[Problem to work on]: The expected answer is all of the entries, written out exactly.

(Saved entries)
Ltac count :=
  repeat first
    [ done
    | apply at_most_upsert
    | progress cbn [bind at_most is_try]
    | match goal with
      | |- at_most _ (match ?x with _ => _ end) => destruct x
      | |- at_most _ (if ?x then _ else _) => destruct x
      | |- forall _, _ => intros ?
      end ].

Lemma count_client url tls_url t a :
  at_most 4 (client_for url tls_url (unwrap_or Rustls t) (Http.is_Some' t) a a).
Proof. destruct t as [[| |]|], a as [[|]|]; cbn; count. Qed.

Lemma count_client_async url tls_url t a :
  at_most 4 (client_for_async url tls_url (unwrap_or Rustls t) (Http.is_Some' t) a a).
Proof. destruct t as [[| |]|], a as [[|]|]; cbn; count. Qed.

Lemma count_post url tls_url body hd t a : at_most 4 (post url tls_url body hd t a a).
Proof. destruct t as [[| |]|], a as [[|]|]; cbn; count. Qed.

Lemma count_any url tls_url m body hd t a :
  at_most 4 (Http.get_http_response_async socks url_parse addr_text proxy_all build hj Http.FUEL url tls_url m body hd t a a).
Proof. destruct t as [[| |]|], a as [[|]|]; cbn -[bool_decide]; count. Qed.

Lemma count_ws url ms t a :
  at_most 4 (Ws.try_connect req bn cc Ws.FUEL url ms (unwrap_or Rustls t) (Http.is_Some' t) a a).
Proof. destruct t as [[| |]|], a as [[|]|]; cbn; count. Qed.

(** C39. The posts, the other requests, and the searches for a client with and
    without blocking make the same operations and give the same result as the
    attempts of [ladder] in order: rustls before native-tls when no library is
    remembered, with checks before without when it is not remembered whether
    they fail, until one succeeds or fails in a way that another cannot mend;
    what succeeded is what is remembered.  A search makes no attempt when both
    are remembered. *)
Theorem attempts_follow_ladder h w :
  (forall url tls_url body hd t a,
     run h (post url tls_url body hd t a a) w
     = run h (along t a (fun t a => Http.Request (client t a) "post" url
                                 (Http.header_of hd ++ [("Content-Type", "application/json")]) (Some body))
                retryable (answer tls_url)) w)
  /\ (forall url tls_url m body header hs t a, m ∈ Http.METHODS -> hj header = Http.JsonObject hs ->
      run h (Http.get_http_response_async socks url_parse addr_text proxy_all build hj Http.FUEL
               url tls_url m body header t a a) w
      = run h (along t a (fun t a => Http.Request (client t a) m url hs body) retryable (answer tls_url)) w)
  /\ (forall url tls_url t a, t <> Some Plain ->
      run h (client_for url tls_url (unwrap_or Rustls t) (Http.is_Some' t) a a) w
      = (match t, a with
         | Some t, Some a => run h (Ret (client t a)) w
         | _, _ => run h (along t a (fun t a => Http.Head (client t a) url) retryable (keep_client tls_url)) w
         end))
  /\ (forall url tls_url t a, t <> Some Plain ->
      run h (client_for_async url tls_url (unwrap_or Rustls t) (Http.is_Some' t) a a) w
      = (match t, a with
         | Some t, Some a => run h (Ret (client t a)) w
         | _, _ => run h (along t a (fun t a => Http.Head (client t a) url) failed (keep_client tls_url)) w
         end)).
Proof.
  split_and!; intros.
  - apply same_run, post_along.
  - by apply same_run, any_along.
  - destruct t as [t|], a as [a|]; try done; apply same_run, client_along; try done; by intros [] [].
  - destruct t as [t|], a as [a|]; try done; apply same_run, client_async_along; try done; by intros [] [].
Qed.

(** A request over HTTP, of any kind, and a connection over WebSocket make at
    most four attempts and come to a result. *)
Theorem requests_end (c : Call) url ms h hw w :
  ((length (tries (run h (call socks url_parse addr_text proxy_all build hj rj c) w).1.1) <= 4)%nat
   /\ exists a, (run h (call socks url_parse addr_text proxy_all build hj rj c) w).2 = Some a)
  /\ ((length (tries (run hw (Ws.connect req bn cc url ms) w).1.1) <= 4)%nat
      /\ exists a, (run hw (Ws.connect req bn cc url ms) w).2 = Some a).
Proof.
  split; apply at_most_run.
  - destruct c; cbn [call]; (apply at_most_bind; [|done]).
    + apply at_most_type. intros t. apply at_most_accept. intros a. apply count_client.
    + apply at_most_type. intros t. apply at_most_accept. intros a. apply count_client_async.
    + apply at_most_type. intros t. apply at_most_accept. intros a. apply at_most_bind; [apply count_post|by intros []].
    + apply at_most_type. intros t. apply at_most_accept. intros a. apply at_most_bind; [apply count_any|].
      intros [r|e]; [by destruct (Http.text r)|done].
  - apply at_most_type. intros t. apply at_most_accept. intros a. apply count_ws.
Qed.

[Your solution]:
Ltac count :=
  repeat first
    [ done
    | apply at_most_upsert
    | progress cbn [bind at_most is_try]
    | match goal with
      | |- at_most _ (match ?x with _ => _ end) => destruct x
      | |- at_most _ (if ?x then _ else _) => destruct x
      | |- forall _, _ => intros ?
      end ].

Lemma count_client url tls_url t a :
  at_most 4 (client_for url tls_url (unwrap_or Rustls t) (Http.is_Some' t) a a).
Proof. destruct t as [[| |]|], a as [[|]|]; cbn; count. Qed.

Lemma count_client_async url tls_url t a :
  at_most 4 (client_for_async url tls_url (unwrap_or Rustls t) (Http.is_Some' t) a a).
Proof. destruct t as [[| |]|], a as [[|]|]; cbn; count. Qed.

Lemma count_post url tls_url body hd t a : at_most 4 (post url tls_url body hd t a a).
Proof. destruct t as [[| |]|], a as [[|]|]; cbn; count. Qed.

Lemma count_any url tls_url m body hd t a :
  at_most 4 (Http.get_http_response_async socks url_parse addr_text proxy_all build hj Http.FUEL url tls_url m body hd t a a).
Proof. destruct t as [[| |]|], a as [[|]|]; cbn -[bool_decide]; count. Qed.

Lemma count_ws url ms t a :
  at_most 4 (Ws.try_connect req bn cc Ws.FUEL url ms (unwrap_or Rustls t) (Http.is_Some' t) a a).
Proof. destruct t as [[| |]|], a as [[|]|]; cbn; count. Qed.

(** C39. The posts, the other requests, and the searches for a client with and
    without blocking make the same operations and give the same result as the
    attempts of [ladder] in order: rustls before native-tls when no library is
    remembered, with checks before without when it is not remembered whether
    they fail, until one succeeds or fails in a way that another cannot mend;
    what succeeded is what is remembered.  A search makes no attempt when both
    are remembered. *)
Theorem attempts_follow_ladder h w :
  (forall url tls_url body hd t a,
     run h (post url tls_url body hd t a a) w
     = run h (along t a (fun t a => Http.Request (client t a) "post" url
                                 (Http.header_of hd ++ [("Content-Type", "application/json")]) (Some body))
                retryable (answer tls_url)) w)
  /\ (forall url tls_url m body header hs t a, m ∈ Http.METHODS -> hj header = Http.JsonObject hs ->
      run h (Http.get_http_response_async socks url_parse addr_text proxy_all build hj Http.FUEL
               url tls_url m body header t a a) w
      = run h (along t a (fun t a => Http.Request (client t a) m url hs body) retryable (answer tls_url)) w)
  /\ (forall url tls_url t a, t <> Some Plain ->
      run h (client_for url tls_url (unwrap_or Rustls t) (Http.is_Some' t) a a) w
      = (match t, a with
         | Some t, Some a => run h (Ret (client t a)) w
         | _, _ => run h (along t a (fun t a => Http.Head (client t a) url) retryable (keep_client tls_url)) w
         end))
  /\ (forall url tls_url t a, t <> Some Plain ->
      run h (client_for_async url tls_url (unwrap_or Rustls t) (Http.is_Some' t) a a) w
      = (match t, a with
         | Some t, Some a => run h (Ret (client t a)) w
         | _, _ => run h (along t a (fun t a => Http.Head (client t a) url) failed (keep_client tls_url)) w
         end)).
Proof.
  split_and!; intros.
  - apply same_run, post_along.
  - by apply same_run, any_along.
  - destruct t as [t|], a as [a|]; try done; apply same_run, client_along; try done; by intros [] [].
  - destruct t as [t|], a as [a|]; try done; apply same_run, client_async_along; try done; by intros [] [].
Qed.

(** A request over HTTP, of any kind, and a connection over WebSocket make at
    most four attempts and come to a result. *)
Theorem requests_end (c : Call) url ms h hw w :
  ((length (tries (run h (call socks url_parse addr_text proxy_all build hj rj c) w).1.1) <= 4)%nat
   /\ exists a, (run h (call socks url_parse addr_text proxy_all build hj rj c) w).2 = Some a)
  /\ ((length (tries (run hw (Ws.connect req bn cc url ms) w).1.1) <= 4)%nat
      /\ exists a, (run hw (Ws.connect req bn cc url ms) w).2 = Some a).
Proof.
  split; apply at_most_run.
  - destruct c; cbn [call]; (apply at_most_bind; [|done]).
    + apply at_most_type. intros t. apply at_most_accept. intros a. apply count_client.
    + apply at_most_type. intros t. apply at_most_accept. intros a. apply count_client_async.
    + apply at_most_type. intros t. apply at_most_accept. intros a. apply at_most_bind; [apply count_post|by intros []].
    + apply at_most_type. intros t. apply at_most_accept. intros a. apply at_most_bind; [apply count_any|].
      intros [r|e]; [by destruct (Http.text r)|done].
  - apply at_most_type. intros t. apply at_most_accept. intros a. apply count_ws.
Qed.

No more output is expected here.